(** * node-tar: the streaming parser, the extractor's path fix and the
      archive writer's hard-link cache and read loop.

    A shallow embedding of [lib/parse.js] (the parser state machine),
    [lib/unpack.js] (the extractor) and [lib/write-entry.js] (two
    revisions), with the properties the specification states about them. *)

From Stdlib Require Import ZArith Lia List String Ascii NArith DecimalString.
From Stdlib.Strings Require Import Byte.
From stdpp Require Import base gmap strings list.

Local Open Scope nat_scope.

(** A [Buffer] is a sequence of bytes; for an index that is not
    negative [buf.slice(a)] is [drop a buf] and [buf.slice(0, b)] is
    [take b buf]. *)
Abbreviation Buffer := (list byte).

(** [buf.slice (start)] and [buf.slice (0, end)] for any integer: an index
    below zero counts from the end of the buffer, and what falls outside
    the buffer is left out. *)
Definition slice_from (buf : Buffer) (start : Z) : Buffer :=
  drop (Z.to_nat (if (start <? 0)%Z then Z.of_nat (length buf) + start
                  else start)) buf.

Definition slice_to (buf : Buffer) (end_ : Z) : Buffer :=
  take (Z.to_nat (if (end_ <? 0)%Z then Z.of_nat (length buf) + end_
                  else end_)) buf.

(** The key/value object produced by [Pax.parse] and carried in
    [this[EX]] / [this[GEX]]. *)
Abbreviation Pax := (gmap string string).

(** ** Collaborators of the parser *)

(** What the parser reads from a decoded [Header]. *)
Module Header.
Record t := mk {
  block : Buffer;
  cksumValid : bool;
  path : string;
  linkpath : string;
  size : nat;
  type : string
}.
End Header.

(** A [ReadEntry] object: the fields the parser and the extractor read or
    assign.  The two counters are numbers that the parser subtracts from:
    they can go below zero. *)
Module ReadEntry.
Record t := mk {
  header : Header.t;
  extended : option Pax;
  globalExtended : option Pax;
  type : string;
  meta : bool;
  ignore : bool;
  path : string;
  linkpath : string;
  mode : N;
  mtime : option Z;
  atime : option Z;
  size : nat;
  remain : Z;
  blockRemain : Z
}.

Definition set_ignore (b : bool) (e : t) : t :=
  mk (header e) (extended e) (globalExtended e) (type e) (meta e) b
     (path e) (linkpath e) (mode e) (mtime e) (atime e) (size e)
     (remain e) (blockRemain e).

Definition set_remain (n : Z) (e : t) : t :=
  mk (header e) (extended e) (globalExtended e) (type e) (meta e) (ignore e)
     (path e) (linkpath e) (mode e) (mtime e) (atime e) (size e)
     n (blockRemain e).

Definition set_blockRemain (n : Z) (e : t) : t :=
  mk (header e) (extended e) (globalExtended e) (type e) (meta e) (ignore e)
     (path e) (linkpath e) (mode e) (mtime e) (atime e) (size e)
     (remain e) n.
End ReadEntry.

(** ** The parser ([lib/parse.js]) *)

Module Parser.

(** [this[STATE]]: one of the strings 'begin', 'body', 'meta', 'ignore'. *)
Inductive state := Begin | Body | Meta | Ignore.

(** [this[UNZIP]]: [null] before the first two bytes are seen, [false]
    for plain input, or the inflator object. *)
Inductive unzip (Z : Type) := UnzipNull | UnzipFalse | UnzipStream (z : Z).
Arguments UnzipNull {Z}.
Arguments UnzipFalse {Z}.
Arguments UnzipStream {Z} z.

(** What the parser does to the outside, in order: the events it emits
    and the calls it makes on the entry it is writing to.  [Entry e]
    stands for [this[QUEUE].push(e)]: the queue is first-in first-out and
    [NEXTENTRY] emits 'entry' for its elements in that order, when the
    consumer has finished the previous one. *)
Inductive event :=
| InvalidHeader (h : Header.t)
| MetaEntryTooLarge (e : ReadEntry.t)
| IgnoredEntry (e : ReadEntry.t)
| Entry (e : ReadEntry.t)
| EntryWrite (data : Buffer)
| EntryData (data : Buffer)
| EntryEnd
| MetaEvent (m : string)
| End.

(** Exceptions thrown out of the parser's methods; [EntryError] is what
    [entry.write (data)] throws. *)
Inductive exn :=
| ReferenceError (msg : string)
| TypeError (msg : string)
| Error (msg : string)
| EntryError.

Section WithCollaborators.

(** [new Header(chunk)] of [lib/header.js], [new Entry(header, ex, gex)]
    and [entry.write (data)] of [lib/read-entry.js], [Pax.parse] of
    [lib/pax.js], the decoding of a [Buffer] appended to a string
    ([this[META] += data]) and the inflator of [minizlib].

    [Entry_write e data] is [None] when the call throws; otherwise it is
    the entry object as the call leaves it, with the bytes the entry
    hands on to its consumer (its ['data'] event). *)
Variable Header_new : Buffer -> Header.t.
Variable Entry_new : Header.t -> option Pax -> option Pax -> ReadEntry.t.
Variable Entry_write : ReadEntry.t -> Buffer -> option (ReadEntry.t * Buffer).
Variable Pax_parse : string -> option Pax -> bool -> Pax.
Variable toString : Buffer -> string.
Context {Unzip : Type}.
Variable Unzip_new : Unzip.
Variable Unzip_write : Unzip -> option Buffer -> Unzip * list Buffer.
Variable Unzip_end : Unzip -> option Buffer -> Unzip * list Buffer.

Record t := mk {
  maxMetaEntrySize : nat;
  BUFFER : option Buffer;
  WRITEENTRY : option ReadEntry.t;
  STATE : state;
  META : string;
  EX : option Pax;
  GEX : option Pax;
  ENDED : bool;
  UNZIP : unzip Unzip;
  filter : ReadEntry.t -> bool
}.

Definition set_BUFFER (b : option Buffer) (p : t) : t :=
  mk (maxMetaEntrySize p) b (WRITEENTRY p) (STATE p) (META p) (EX p)
     (GEX p) (ENDED p) (UNZIP p) (filter p).
Definition set_WRITEENTRY (e : option ReadEntry.t) (p : t) : t :=
  mk (maxMetaEntrySize p) (BUFFER p) e (STATE p) (META p) (EX p)
     (GEX p) (ENDED p) (UNZIP p) (filter p).
Definition set_STATE (s : state) (p : t) : t :=
  mk (maxMetaEntrySize p) (BUFFER p) (WRITEENTRY p) s (META p) (EX p)
     (GEX p) (ENDED p) (UNZIP p) (filter p).
Definition set_META (m : string) (p : t) : t :=
  mk (maxMetaEntrySize p) (BUFFER p) (WRITEENTRY p) (STATE p) m (EX p)
     (GEX p) (ENDED p) (UNZIP p) (filter p).
Definition set_EX (x : option Pax) (p : t) : t :=
  mk (maxMetaEntrySize p) (BUFFER p) (WRITEENTRY p) (STATE p) (META p) x
     (GEX p) (ENDED p) (UNZIP p) (filter p).
Definition set_GEX (x : option Pax) (p : t) : t :=
  mk (maxMetaEntrySize p) (BUFFER p) (WRITEENTRY p) (STATE p) (META p)
     (EX p) x (ENDED p) (UNZIP p) (filter p).
Definition set_ENDED (b : bool) (p : t) : t :=
  mk (maxMetaEntrySize p) (BUFFER p) (WRITEENTRY p) (STATE p) (META p)
     (EX p) (GEX p) b (UNZIP p) (filter p).
Definition set_UNZIP (u : unzip Unzip) (p : t) : t :=
  mk (maxMetaEntrySize p) (BUFFER p) (WRITEENTRY p) (STATE p) (META p)
     (EX p) (GEX p) (ENDED p) u (filter p).

(** The module constant [maxMetaEntrySize = 1024 * 1024]. *)
Definition default_maxMetaEntrySize : nat := 1024 * 1024.

(** [constructor (opt)]: [opt.maxMetaEntrySize] when truthy,
    [opt.filter] when it is a function. *)
Definition constructor (opt_maxMetaEntrySize : option nat)
    (opt_filter : option (ReadEntry.t -> bool)) : t :=
  {| maxMetaEntrySize :=
       match opt_maxMetaEntrySize with
       | Some (S n) => S n
       | _ => default_maxMetaEntrySize
       end;
     BUFFER := None;
     WRITEENTRY := None;
     STATE := Begin;
     META := "";
     EX := None;
     GEX := None;
     ENDED := false;
     UNZIP := UnzipNull;
     filter := default (fun _ => true) opt_filter |}.

(** [consumeHeader (chunk)].  The third component is the exception the
    method ends with, if any.  In the branch of an oversize meta entry
    the source assigns the undeclared identifier [ignore] (no quotes)
    to [this[STATE]]: evaluating it throws a [ReferenceError] before
    the assignment takes place. *)
Definition consumeHeader (p : t) (chunk : Buffer)
    : t * list event * option exn :=
  let header := Header_new chunk in
  if negb (Header.cksumValid header) then
    (p, [InvalidHeader header], None)
  else
    let entry := Entry_new header (EX p) (GEX p) in
    let p := set_WRITEENTRY (Some entry) p in
    if ReadEntry.meta entry then
      if maxMetaEntrySize p <? ReadEntry.size entry then
        let entry' := ReadEntry.set_ignore true entry in
        (set_WRITEENTRY (Some entry') p,
         [MetaEntryTooLarge entry],
         Some (ReferenceError "ignore is not defined"))
      else
        (set_STATE Meta (set_META "" p), [], None)
    else
      let p := set_EX None p in
      let entry :=
        ReadEntry.set_ignore
          (ReadEntry.ignore entry || negb (filter p entry)) entry in
      let p := set_WRITEENTRY (Some entry) p in
      if ReadEntry.ignore entry then
        (set_STATE
           (if (ReadEntry.remain entry =? 0)%Z then Begin else Ignore) p,
         [IgnoredEntry entry], None)
      else
        (set_STATE
           (if (ReadEntry.remain entry =? 0)%Z then Begin else Body) p,
         (if ReadEntry.size entry is 0 then [EntryEnd] else [])
           ++ [Entry entry],
         None).

(** The result of the body consumers: the parser, what was emitted, the
    entry object as the call leaves it (it stays reachable from the
    queue and the consumer after the parser drops it), and the
    returned rest of the chunk ([null] is [None]). *)
Record consumed := Consumed {
  c_parser : t;
  c_events : list event;
  c_entry : option ReadEntry.t;
  c_ret : option Buffer;
  c_exn : option exn
}.

Definition no_entry (p : t) : consumed :=
  Consumed p [] None None
    (Some (TypeError "Cannot read property of null")).

(** [consumeIgnoreBody (chunk)] *)
Definition consumeIgnoreBody (p : t) (chunk : Buffer) : consumed :=
  match WRITEENTRY p with
  | None => no_entry p
  | Some entry =>
      let len := Z.of_nat (length chunk) in
      if (ReadEntry.blockRemain entry <=? len)%Z then
        Consumed (set_STATE Begin p) [] (Some entry)
          (Some (slice_from chunk (ReadEntry.blockRemain entry))) None
      else
        let entry :=
          ReadEntry.set_blockRemain (ReadEntry.blockRemain entry - len)
            entry in
        Consumed (set_WRITEENTRY (Some entry) p) [] (Some entry) None None
  end.

(** The entry that [const entry = this[WRITEENTRY]] names, after a call
    of the callback: the callback acts on the parser and on that same
    object, and neither callback assigns [this[WRITEENTRY]], so the
    object is read back from there. *)
Definition entry_after (entry : ReadEntry.t) (p : t) : ReadEntry.t :=
  default entry (WRITEENTRY p).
────────────────
▶ _Work to complete_: The exact lines of the material above starting at the one that contains "A shallow embedding" and ending at the one that contains "drop (Z.to_nat (if" are what to retype; leave out everything else.

▶ _Task answer_:
    A shallow embedding of [lib/parse.js] (the parser state machine),
    [lib/unpack.js] (the extractor) and [lib/write-entry.js] (two
    revisions), with the properties the specification states about them. *)

From Stdlib Require Import ZArith Lia List String Ascii NArith DecimalString.
From Stdlib.Strings Require Import Byte.
From stdpp Require Import base gmap strings list.

Local Open Scope nat_scope.

(** A [Buffer] is a sequence of bytes; for an index that is not
    negative [buf.slice(a)] is [drop a buf] and [buf.slice(0, b)] is
    [take b buf]. *)
Abbreviation Buffer := (list byte).

(** [buf.slice (start)] and [buf.slice (0, end)] for any integer: an index
    below zero counts from the end of the buffer, and what falls outside
    the buffer is left out. *)
Definition slice_from (buf : Buffer) (start : Z) : Buffer :=
  drop (Z.to_nat (if (start <? 0)%Z then Z.of_nat (length buf) + start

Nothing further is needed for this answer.